When a quick-thinking bystander intervened to rescue the child, taken by 38-year-old Andrzej Jasinski after he had attacked her grandfather, the kidnapper said: “This child belongs to Jihad,” a reference to holy war.
And after his arrest, he told police officers he knew the Russian President Vladimir Putin.
The bizarre behaviour was the result of Jasinski’s drug abuse, Carlisle Crown Court heard. The defendant admitted kidnap and an actual bodily harm assault on the girl’s 63-year-old grandfather.
Prosecutor Gerard Rogerson outlined the facts.
The offending began on the morning of September 9 last year as the child’s grandfather looked after her at his terraced home in the city’s London Road area.
It was 9am, and the child had been sitting on her grandfather’s knee in the living room, watching TV when Jasinski appeared at the front window.
“He was standing close to the window, looking through it and smiling,” said Mrs Rogerson. At first the grandfather thought the stranger was simply showing an interest in the child playing.
But then Jasinski walked uninvited through the front door and into the living room.
He asked the grandfather what the sleeping arrangements were in the house and where were the girl’s parents. Jasinski then said that the police were looking for him and he needed his mobile phone.
The man refused and tried to usher Jasinski out of the house but as he did this a scuffle developed and spilled out on to the street.”
Jasinski punched [the grandfather] to the left side of the head, causing him to fall to the ground, striking his head on a parked car.”
At this stage, the court heard, Jasinski went back into the man’s house and picked up the girl before taking her outside and – after again punching the child’s grandfather – he ran away with girl.
The grandfather tried to follow felt too unwell after the assault. “He shouted for help from people who were nearby,” said Mr Rogerson.
Two passers-by responded: a woman said she would follow the fleeing Jasinski in her car while a van driver who was nearby gave chase on foot.
He returned a short time later, with the child in his arms.
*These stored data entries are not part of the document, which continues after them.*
Lemma area_from_eq n index :
  0 <= index → index + Z.of_nat (S n) = tile_count g →
  area_from g (S n) index + pixels_before (index / c) (index mod c) = pixel_count g.
Proof.
  revert index. induction n as [|n IH]; intros index Hi Hn; cbn [area_from].
  all: destruct (tile g index) as [r|] eqn:Er; [|rewrite tile_eq in Er; by (done || lia)];
    cbn [default from_option id fmap option_fmap option_map];
    pose proof (area_step index r Hi Er) as Hstep;
    destruct (tile_position g Hwf index ltac:(lia)) as [Hcol Hrow];
    rewrite (tile_count_eq g Hwf) in Hn;
    pose proof (wf_grid g Hwf) as (Hc & Hr & _);
    pose proof (Z.div_mod index c ltac:(lia)).
  - assert (Hrow' : index / c = rows g - 1).
    { assert (c * (rows g - index / c) = index mod c + 1) by lia.
      destruct (Z.eq_dec (rows g - index / c) 1); [lia|]. nia. }
    assert (Hcol' : index mod c + 1 = c) by (rewrite Hrow' in *; lia).
    rewrite Hrow', Hcol', last_row_full in Hstep. rewrite Hrow'. lia.
  - specialize (IH (index + 1) ltac:(lia)). rewrite (tile_count_eq g Hwf) in IH.
    specialize (IH ltac:(lia)). cbn [area_from] in IH.
    destruct (grid_successor index Hi) as [(_ & Hd & Hm)|(Hlast & Hd & Hm)];
      rewrite Hd, Hm in IH; [lia|].
    rewrite Hlast in Hstep. rewrite <- row_full in IH by nia. lia.
Qed.

(** The tiles' areas add up to the frame. *)
Lemma areas_cover : area_from g (Z.to_nat (tile_count g)) 0 = pixel_count g.
Proof.
  pose proof (tile_count_range g Hwf) as Hc. pose proof (wf_grid g Hwf) as (? & _).
  destruct (Z.to_nat (tile_count g)) as [|n] eqn:En; [lia|].
  pose proof (area_from_eq n 0 ltac:(lia) ltac:(lia)) as Ha.
  rewrite Z.div_0_l, Z.mod_0_l, pixels_before_0 in Ha by lia. lia.
Qed.
End areas.

(** ** The size of a keyframe *)

Lemma best_len_raw t prev : best_len t prev <= zlen t * 4.
Proof. unfold best_len. destruct prev; lia. Qed.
As he retrieved the child from Jasinski, the defendant said: “That child belongs to Jihad.”
That unsettling behaviour continued when Jasinski was at Carlisle’s Police HQ. Mr Rogerson said: “He claimed that he knew Vladimir Putin and had his DNA in his house.
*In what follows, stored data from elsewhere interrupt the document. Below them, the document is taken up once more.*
(* ===== verification/ClipboardFiles.v ===== *)
(** * ClipboardFiles: one file transfer in each direction

    crates/display-protocol/src/clipboard/files.rs.  The exchange never opens a
    file: an operation answers what the caller has to send, create, write,
    commit or remove.  [handle_file] is how a record becomes a call
    (crates/display-services/src/clipboard_main.rs).

    As in Clipboard.v an [Instant] is a number of nanoseconds, and as in
    ClipboardPath.v the Unicode lower-casing table is a parameter. *)

From stdpp Require Import gmap.
From S2P Require Import Prelude.
From S2P Require Import Clipboard.
From S2P Require Import ClipboardPath.
#[local] Open Scope Z_scope.

Definition MAX_ENTRIES : Z := 4096.
Definition DEFAULT_MAX_FILE_BYTES : Z := 1024 * 1024 * 1024.
Definition DEFAULT_MAX_TRANSFER_BYTES : Z := 4 * 1024 * 1024 * 1024.
Definition DEFAULT_RETENTION_SECONDS : Z := 24 * 60 * 60.

Inductive EntryKind : Type := File | Directory.
#[export] Instance EntryKind_eq_dec : EqDecision EntryKind.
Proof. solve_decision. Defined.

(** [EntryKind::from_wire] and [as_wire], over the schema's [FileEntryKind]. *)
Definition kind_from_wire (value : Z) : option EntryKind :=
  if value =? 1 then Some File else if value =? 2 then Some Directory else None.
Definition kind_as_wire (kind : EntryKind) : Z :=
  match kind with File => 1 | Directory => 2 end.

(** The schema's [FileCancelReason]. *)
Inductive FileCancelReason : Type :=
| FileUnspecified | FileSuperseded | FileTooLarge | FileFocusLost | FileUnavailable
| FileTimedOut | UnsafeEntry | InvalidPath | IoFailed | PolicyRejected.

Record Policy : Type := mkPolicy {
  max_file_bytes : Z;
  max_transfer_bytes : Z;
  retention_seconds : Z;
}.

Definition default_policy : Policy :=
  mkPolicy DEFAULT_MAX_FILE_BYTES DEFAULT_MAX_TRANSFER_BYTES DEFAULT_RETENTION_SECONDS.

Definition narrowed (a b : Policy) : Policy :=
  mkPolicy (Z.min (max_file_bytes a) (max_file_bytes b))
    (Z.min (max_transfer_bytes a) (max_transfer_bytes b))
    (Z.min (retention_seconds a) (retention_seconds b)).

Inductive Message : Type :=
| PolicyMessage (policy : Policy)
| Offer (serial : Z)
| Request (serial transfer : Z)
| Entry (transfer : Z) (path : str) (kind : EntryKind) (size : Z)
| Chunk (transfer : Z) (chunk : list Z)
| Complete (transfer : Z)
| Cancel (transfer : Z) (reason : FileCancelReason).

Inductive Op : Type :=
| Send (message : Message)
| Enumerate (transfer : Z)
| CreateEntry (transfer : Z) (path : ValidatedPath) (kind : EntryKind) (size : Z)
| WriteChunk (transfer : Z) (bytes : list Z)
| Commit (transfer : Z)
| Abort (transfer : Z).

Record Open : Type := mkOpen { declared : Z; written : Z }.

Record Tree : Type := mkTree {
  entries : Z;
  total : Z;
  open : option Open;
  keys : gset str;
}.

Definition empty_tree : Tree := mkTree 0 0 None ∅.

Definition u64_checked_add (a b : Z) : option Z :=
  if a + b <=? U64_MAX then Some (a + b) else None.

Section Exchange.
Context (to_lowercase : str → str).

(** [Tree::admit].  A refusal is followed by the end of the transfer, which
    forgets the tree, so only the tree of an admission is kept. *)
Definition tree_admit (t : Tree) (path : str) (kind : EntryKind) (size : Z) (policy : Policy)
    : result FileCancelReason (Tree * ValidatedPath) :=
  if open t is Some _ then Err IoFailed
  else
    let? parsed := map_err (λ _, InvalidPath) (parse to_lowercase path) in
    if bool_decide (kind = Directory) && negb (size =? 0) then Err UnsafeEntry
    else if MAX_ENTRIES <=? entries t then Err FileTooLarge
    else if max_file_bytes policy <? size then Err FileTooLarge
    else
      let? total := ok_or (u64_checked_add (total t) size) FileTooLarge in
      if max_transfer_bytes policy <? total then Err FileTooLarge
      else if bool_decide (key parsed ∈ keys t) then Err UnsafeEntry
      else
        Ok (mkTree (entries t + 1) total
              (if bool_decide (kind = File) && (0 <? size) then Some (mkOpen size 0) else None)
              ({[key parsed]} ∪ keys t), parsed).

(** [Tree::wrote]; the same holds of its refusals. *)
Definition wrote (t : Tree) (len : Z) : result FileCancelReason Tree :=
  match open t with
  | None => Err IoFailed
  | Some o =>
      let? written := ok_or (u64_checked_add (written o) len) IoFailed in
      if declared o <? written then Err IoFailed
      else
        Ok (mkTree (entries t) (total t)
              (if written =? declared o then None else Some (mkOpen (declared o) written)) (keys t))
  end.

Definition settled (t : Tree) : bool := if open t is Some _ then false else true.

Record Outgoing : Type := mkOutgoing {
  out_serial : Z;
  out_transfer : option Z;
  out_since : option Z;
  out_tree : Tree;
}.

Record Incoming : Type := mkIncoming {
  in_transfer : option Z;
  in_since : option Z;
  in_tree : Tree;
}.

Record Exchange : Type := mkExchange {
  policy : Policy;
  announced : bool;
  heard : bool;
  outgoing : Outgoing;
  incoming : Incoming;
  next_transfer : Z;
}.

Definition new (policy : Policy) (now : Z) : Exchange :=
  mkExchange policy false false (mkOutgoing 0 None (Some now) empty_tree)
    (mkIncoming None (Some now) empty_tree) 1.

(** Assignments to the fields. *)
Definition set_announced (e : Exchange) : Exchange :=
  mkExchange (policy e) true (heard e) (outgoing e) (incoming e) (next_transfer e).
Definition set_outgoing (e : Exchange) (o : Outgoing) : Exchange :=
  mkExchange (policy e) (announced e) (heard e) o (incoming e) (next_transfer e).
Definition set_incoming (e : Exchange) (i : Incoming) : Exchange :=
  mkExchange (policy e) (announced e) (heard e) (outgoing e) i (next_transfer e).

Definition forget_outgoing (e : Exchange) : Exchange :=
  set_outgoing e (mkOutgoing (out_serial (outgoing e)) None None empty_tree).
Definition forget_incoming (e : Exchange) : Exchange :=
  set_incoming e (mkIncoming None None empty_tree).

Definition cancel_outgoing (e : Exchange) (reason : FileCancelReason) : Exchange * list Op :=
  match out_transfer (outgoing e) with
  | Some transfer => (forget_outgoing e, [Send (Cancel transfer reason)])
  | None => (e, [])
  end.

Definition cancel_incoming (e : Exchange) (reason : FileCancelReason) : Exchange * list Op :=
  match in_transfer (incoming e) with
  | Some transfer => (forget_incoming e, [Send (Cancel transfer reason); Abort transfer])
  | None => (e, [])
  end.

Definition peer_policy (e : Exchange) (p : Policy) : Exchange :=
  mkExchange (narrowed (policy e) p) (announced e) true (outgoing e) (incoming e) (next_transfer e).

Definition announce (e : Exchange) : Exchange * list Op :=
  if announced e then (e, []) else (set_announced e, [Send (PolicyMessage (policy e))]).

Definition local_offer (e : Exchange) (now : Z) : Exchange * list Op :=
  let '(e, first) := announce e in
  let '(e, ops) := cancel_outgoing e FileSuperseded in
  let o := outgoing e in
  let serial := u32_wrapping_add (out_serial o) 1 in
  (set_outgoing e (mkOutgoing serial (out_transfer o) (Some now) (out_tree o)),
   first ++ ops ++ [Send (Offer serial)]).

Definition peer_offer (e : Exchange) (serial now : Z) : Exchange * list Op :=
  if negb (heard e) then (e, [])
  else
    let '(e, ops) := cancel_incoming e FileSuperseded in
    let transfer := next_transfer e in
    (mkExchange (policy e) (announced e) (heard e) (outgoing e)
       (mkIncoming (Some transfer) (Some now) empty_tree)
       (u32_wrapping_add (next_transfer e) 1),
     ops ++ [Send (Request serial transfer)]).

Definition peer_request (e : Exchange) (serial transfer now : Z) : Exchange * list Op :=
  if negb (serial =? out_serial (outgoing e)) then (e, [Send (Cancel transfer FileSuperseded)])
  else
    let '(e, ops) := cancel_outgoing e FileSuperseded in
    (set_outgoing e
       (mkOutgoing (out_serial (outgoing e)) (Some transfer) (Some now) empty_tree),
     ops ++ [Enumerate transfer]).

(** [self.outgoing.transfer == Some(transfer)], and the same of [incoming]. *)
Definition serving (e : Exchange) (transfer : Z) : bool :=
  bool_decide (out_transfer (outgoing e) = Some transfer).
Definition staging (e : Exchange) (transfer : Z) : bool :=
  bool_decide (in_transfer (incoming e) = Some transfer).

(** The tree of the transfer moved at [now]. *)
Definition out_moved (e : Exchange) (t : Tree) (now : Z) : Exchange :=
  set_outgoing e
    (mkOutgoing (out_serial (outgoing e)) (out_transfer (outgoing e)) (Some now) t).
Definition in_moved (e : Exchange) (t : Tree) (now : Z) : Exchange :=
  set_incoming e (mkIncoming (in_transfer (incoming e)) (Some now) t).

Definition produced_entry (e : Exchange) (transfer : Z) (path : str) (kind : EntryKind)
    (size now : Z) : Exchange * list Op :=
  if negb (serving e transfer) then (e, [])
  else
    match tree_admit (out_tree (outgoing e)) path kind size (policy e) with
    | Ok (t, parsed) =>
        (out_moved e t now, [Send (Entry transfer (ClipboardPath.path parsed) kind size)])
    | Err reason => cancel_outgoing e reason
    | Panic => (e, [])
    end.

Definition produced_chunk (e : Exchange) (transfer : Z) (chunk : list Z) (now : Z)
    : Exchange * list Op :=
  if negb (serving e transfer) then (e, [])
  else if CHUNK <? zlen chunk then cancel_outgoing e FileTooLarge
  else
    match wrote (out_tree (outgoing e)) (zlen chunk) with
    | Ok t => (out_moved e t now, [Send (Chunk transfer chunk)])
    | Err reason => cancel_outgoing e reason
    | Panic => (e, [])
    end.

Definition produced_complete (e : Exchange) (transfer now : Z) : Exchange * list Op :=
  if negb (serving e transfer) then (e, [])
  else if negb (settled (out_tree (outgoing e))) then cancel_outgoing e IoFailed
  else
    (set_outgoing e (mkOutgoing (out_serial (outgoing e)) None (Some now) empty_tree),
     [Send (Complete transfer)]).

Definition produced_failed (e : Exchange) (transfer : Z) (reason : FileCancelReason)
    : Exchange * list Op :=
  if negb (serving e transfer) then (e, []) else cancel_outgoing e reason.

Definition staging_failed (e : Exchange) (transfer : Z) (reason : FileCancelReason)
    : Exchange * list Op :=
  if negb (staging e transfer) then (e, []) else cancel_incoming e reason.

Definition peer_entry (e : Exchange) (transfer : Z) (path : str) (kind : EntryKind)
    (size now : Z) : Exchange * list Op :=
  if negb (staging e transfer) then (e, [])
  else
    match tree_admit (in_tree (incoming e)) path kind size (policy e) with
    | Ok (t, parsed) => (in_moved e t now, [CreateEntry transfer parsed kind size])
    | Err reason => cancel_incoming e reason
    | Panic => (e, [])
    end.

Definition peer_chunk (e : Exchange) (transfer : Z) (chunk : list Z) (now : Z)
    : Exchange * list Op :=
  if negb (staging e transfer) then (e, [])
  else
    match wrote (in_tree (incoming e)) (zlen chunk) with
    | Ok t => (in_moved e t now, [WriteChunk transfer chunk])
    | Err reason => cancel_incoming e reason
    | Panic => (e, [])
    end.

Definition peer_complete (e : Exchange) (transfer now : Z) : Exchange * list Op :=
  if negb (staging e transfer) then (e, [])
  else if negb (settled (in_tree (incoming e))) then cancel_incoming e IoFailed
  else (set_incoming e (mkIncoming None (Some now) empty_tree), [Commit transfer]).

Definition peer_cancel (e : Exchange) (transfer : Z) (_ : FileCancelReason)
    : Exchange * list Op :=
  if staging e transfer then (forget_incoming e, [Abort transfer])
  else if serving e transfer then (forget_outgoing e, [])
  else (e, []).

Definition focus_lost (e : Exchange) (_ : Z) : Exchange * list Op :=
  let '(e, ops) := cancel_outgoing e FileFocusLost in
  let '(e, more) := cancel_incoming e FileFocusLost in
  (e, ops ++ more).

Definition stalled (since : option Z) (now : Z) : bool :=
  match since with Some since => IDLE <? duration_since now since | None => false end.

Definition tick (e : Exchange) (now : Z) : Exchange * list Op :=
  let '(e, ops) :=
    if bool_decide (is_Some (out_transfer (outgoing e))) && stalled (out_since (outgoing e)) now
    then cancel_outgoing e FileTimedOut else (e, []) in
  if bool_decide (is_Some (in_transfer (incoming e))) && stalled (in_since (incoming e)) now then
    let '(e, more) := cancel_incoming e FileTimedOut in (e, ops ++ more)
  else (e, ops).

(** What one file record off the channel means to the exchange. *)
Definition handle_file (e : Exchange) (message : Message) (now : Z) : Exchange * list Op :=
  match message with
  | PolicyMessage p => (peer_policy e p, [])
  | Offer serial => peer_offer e serial now
  | Request serial transfer => peer_request e serial transfer now
  | Entry transfer path kind size => peer_entry e transfer path kind size now
  | Chunk transfer chunk => peer_chunk e transfer chunk now
  | Complete transfer => peer_complete e transfer now
  | Cancel transfer reason => peer_cancel e transfer reason
  end.

End Exchange.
He made repeated references to Jihad and said he was a king in Poland and went on to describe how he would line people up and shoot them.
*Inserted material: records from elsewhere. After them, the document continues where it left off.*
(** The chunks of the open entry. *)
Lemma feed_chunks t ps pr now chunks : ∀ s r T o,
  paired t ps pr T s r → open T = Some o → chunks ≠ [] →
  Forall (λ c, 0 < zlen c <= CHUNK) chunks →
  written o + bytes_in chunks = declared o → declared o <= U64_MAX →
  ∃ s' r',
    feed s r (map (λ c, ProducedChunk t c now) chunks) now = (s', r', map (WriteChunk t) chunks) ∧
    paired t ps pr (closed_tree T) s' r'.
Proof.
  induction chunks as [|c chunks IH]; intros s r T o Hpair Ho Hne Hall Hsum Hu; [done|].
  inversion_clear Hall as [|? ? Hc Hall']. cbn [bytes_in foldr] in Hsum.
  change (foldr _ 0 chunks) with (bytes_in chunks) in Hsum.
  pose proof (bytes_in_nonneg chunks) as Hnn.
  destruct Hpair as (H1 & H2 & H3 & H4 & H5 & H6).
  pose proof (wrote_ok T o (zlen c) Ho ltac:(lia) Hu) as Hw.
  set (T' := mkTree _ _ _ _) in Hw.
  assert (Hstep : step s (ProducedChunk t c now) = (out_moved s T' now, [Send (Chunk t c)])).
  { cbn [step]. unfold produced_chunk. rewrite (serving_in s t H1), H5, Hw. cbn [negb].
    by rewrite (proj2 (Z.ltb_ge _ _)) by lia. }
  assert (Hdel : deliver_all r [Send (Chunk t c)] now = (in_moved r T' now, [WriteChunk t c])).
  { cbn [deliver_all handle_file]. unfold peer_chunk. by rewrite (staging_of r t H2), H6, Hw. }
  assert (Hp' : paired t ps pr T' (out_moved s T' now) (in_moved r T' now)) by done.
  cbn [map feed]. rewrite Hstep, Hdel.
  destruct chunks as [|c' chunks].
  - do 2 eexists. split; [reflexivity|]. cbn [bytes_in foldr] in Hsum.
    assert (T' = closed_tree T) as <-; [|done].
    unfold T', closed_tree. by rewrite (proj2 (Z.eqb_eq _ _)) by lia.
  - inversion Hall' as [|? ? Hc' _]. subst. cbn [bytes_in foldr] in Hsum.
    change (foldr _ 0 chunks) with (bytes_in chunks) in Hsum.
    pose proof (bytes_in_nonneg chunks) as Hnn'.
    destruct (IH _ _ T' (mkOpen (declared o) (written o + zlen c)) Hp') as (s' & r' & Hf & Hp'');
      [|done|done|cbn [bytes_in foldr written declared];
        change (foldr _ 0 chunks) with (bytes_in chunks); lia|done|].
    { unfold T'. cbn [open]. by rewrite (proj2 (Z.eqb_neq _ _)) by lia. }
    rewrite Hf. do 2 eexists. split; [reflexivity|done].
Qed.
(** The tree once [x] is admitted to it. *)
Definition admitted (T : Tree) (x : Source) : Tree :=
  mkTree (entries T + 1) (total T + src_size x)
    (if bool_decide (src_kind x = File) && (0 <? src_size x)
     then Some (mkOpen (src_size x) 0) else None)
    ({[key (validated x)]} ∪ keys T).

Definition room_for (p : Policy) (T : Tree) (x : Source) : Prop :=
  src_size x <= max_file_bytes p ∧ 0 <= total T ∧
  total T + src_size x <= max_transfer_bytes p ∧ is_u64 (max_transfer_bytes p).

Lemma admit_ok T x p :
  open T = None → source_ok x → entries T < MAX_ENTRIES → room_for p T x →
  key (validated x) ∉ keys T →
  tree_admit lower T (src_path x) (src_kind x) (src_size x) p = Ok (admitted T x, validated x).
Proof.
  intros Ho (Hport & _ & Hdir) He (Hf & _ & Ht & Hu) Hk. unfold tree_admit. rewrite Ho.
  rewrite (proj2 (parse_accepts lower (src_path x) (validated x)) (conj Hport eq_refl)).
  cbn [map_err rbind]. unfold u64_checked_add, is_u64, U64_MAX in *.
  assert (bool_decide (src_kind x = Directory) && negb (src_size x =? 0) = false) as ->.
  { case_bool_decide as Hd; [|done]. unfold src_size. by rewrite (Hdir Hd). }
  rewrite (proj2 (Z.leb_gt _ _)), (proj2 (Z.ltb_ge _ _)), (proj2 (Z.leb_le _ _)) by lia.
  cbn [ok_or rbind]. rewrite (proj2 (Z.ltb_ge _ _)) by lia.
  by rewrite bool_decide_false by done.
Qed.

Lemma feed_source t ps pr now T s r x :
  paired t ps pr T s r → open T = None → source_ok x → entries T < MAX_ENTRIES →
  room_for ps T x → room_for pr T x → key (validated x) ∉ keys T →
  ∃ s' r', feed s r (produced t now x) now = (s', r', staged t x) ∧
    paired t ps pr (closed_tree (admitted T x)) s' r'.
Proof.
  intros (H1 & H2 & H3 & H4 & H5 & H6) Ho Hx He Hps Hpr Hk.
  pose proof (admit_ok T x ps Ho Hx He Hps Hk) as Has.
  pose proof (admit_ok T x pr Ho Hx He Hpr Hk) as Har.
  set (T' := admitted T x) in *.
  assert (Hp' : paired t ps pr T' (out_moved s T' now) (in_moved r T' now)) by done.
  unfold produced, staged. cbn [feed step]. unfold produced_entry.
  rewrite (serving_in s t H1), H5, H3, Has. cbn [negb deliver_all handle_file validated path].
  unfold peer_entry. rewrite (staging_of r t H2), H6, H4, Har. cbn [negb app].
  destruct Hx as (_ & Hall & Hdir).
  destruct (src_chunks x) as [|c chunks] eqn:Ec.
  - cbn [map feed app]. do 2 eexists. split; [reflexivity|].
    assert (closed_tree T' = T') as ->; [|done].
    unfold T', closed_tree, admitted, src_size. rewrite Ec. cbn. by rewrite andb_false_r.
  - assert (Hsz : 0 < src_size x).
    { unfold src_size. rewrite Ec. inversion Hall. pose proof (bytes_in_nonneg chunks).
      cbn [bytes_in foldr]. change (foldr _ 0 chunks) with (bytes_in chunks). lia. }
    assert (Hfile : src_kind x = File).
    { destruct (src_kind x) eqn:E; [done|]. by specialize (Hdir eq_refl). }
    destruct (feed_chunks t ps pr now (c :: chunks) _ _ T' (mkOpen (src_size x) 0) Hp')
      as (s' & r' & Hf & Hp''); [|done|done|cbn; unfold src_size; by rewrite Ec|
        destruct Hps as (_ & ? & ? & Hu); cbn; unfold is_u64, U64_MAX in *; lia|].
    { unfold T', admitted. cbn [open]. rewrite bool_decide_true by done.
      by rewrite (proj2 (Z.ltb_lt _ _)) by lia. }
    rewrite Hf. do 2 eexists. split; [reflexivity|done].
Qed.
Lemma feed_tree t ps pr now xs : ∀ T s r,
  paired t ps pr T s r → open T = None → 0 <= total T →
  Forall source_ok xs → NoDup (map (λ x, key (validated x)) xs) →
  (∀ x, x ∈ xs → key (validated x) ∉ keys T) → entries T + zlen xs <= MAX_ENTRIES →
  is_u64 (max_transfer_bytes ps) → is_u64 (max_transfer_bytes pr) →
  Forall (λ x, src_size x <= max_file_bytes ps ∧ src_size x <= max_file_bytes pr) xs →
  total T + tree_size xs <= Z.min (max_transfer_bytes ps) (max_transfer_bytes pr) →
  ∃ s' r' T', feed s r (concat (map (produced t now) xs)) now =
      (s', r', concat (map (staged t) xs)) ∧
    paired t ps pr T' s' r' ∧ open T' = None.
Proof.
  induction xs as [|x xs IH]; intros T s r Hpair Ho Hnn Hok Hnd Hfresh He Hus Hur Hf Ht.
  { by exists s, r, T. }
  inversion_clear Hok as [|? ? Hx Hxs]. inversion_clear Hf as [|? ? [Hf1 Hf2] Hf'].
  cbn [map] in Hnd. apply list.NoDup_cons in Hnd as [Hnew Hnd].
  cbn [tree_size foldr] in Ht. change (foldr _ 0 xs) with (tree_size xs) in Ht.
  pose proof (tree_size_nonneg xs). pose proof (bytes_in_nonneg (src_chunks x)).
  fold (src_size x) in *. cbn [length] in He.
  destruct (feed_source t ps pr now T s r x Hpair Ho Hx) as (s1 & r1 & H1 & Hpair1);
    [lia|split_and!; [done|done|lia|done]|split_and!; [done|done|lia|done]|apply Hfresh; set_solver|].
  destruct (IH _ s1 r1 Hpair1) as (s' & r' & T' & H2 & Hpair2 & Ho2); try done.
  - cbn. lia.
  - intros y Hy. cbn [keys closed_tree admitted]. rewrite not_elem_of_union, not_elem_of_singleton. split.
    + intros Heq. apply Hnew. rewrite <- Heq. apply list_elem_of_In, (in_map (λ x, key (validated x))), list_elem_of_In, Hy.
    + apply Hfresh. set_solver.
  - cbn. lia.
  - cbn. lia.
  - exists s', r', T'. split; [|done]. cbn [map concat]. by rewrite feed_app, H1, H2.
Qed.

(** The records that start a transfer: an offer, the request it is answered
    with, and its number. *)
Definition pull_files (s r : Exchange) (now : Z) : Exchange * Exchange * Z :=
  let '(s, _) := local_offer s now in
  let serial := out_serial (outgoing s) in
  let t := next_transfer r in
  let '(r, _) := peer_offer r serial now in
  let '(s, _) := peer_request s serial t now in
  (s, r, t).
“He demonstrated his actions as if he was holding a gun. He rambled incoherently for some time.”
Mr Rogerson said the defendant’s previous convictions had included an arson offence in 2019, committed when he set fire to a house of multiple occupation where he lived.
The court heard also that in 2022 Jasinski was diagnosed with a drug-induced psychosis after he was found bare-chested and brandishing a knife on a local street.
The court heard that the child had been smiling an laughing during he abduction, and appeared to think what was happening was a game of some kind.
Jeff Smith, defending, said Jasinski could provide no explanation of why he behaved as he did on that day last September.
“He very much regrets doing what he did,” said the lawyer. Mr Smith added that at the time of the offending, Jasinski had been well thought of by his employer.
Judge Nicholas Barker said he was satisfied that Jasinski was a dangerous offender. The judge noted a psychiatrist’s assessment that at the time of the kidnap, Jasinski was suffering from “grandiose and delusional” thinking.
“You were suffering from an acute psychotic mental state, which was drug induced,” the judge told the defendant.
He jailed the defendant, who formerly lived at Thomson Street, Carlisle, for 46 months.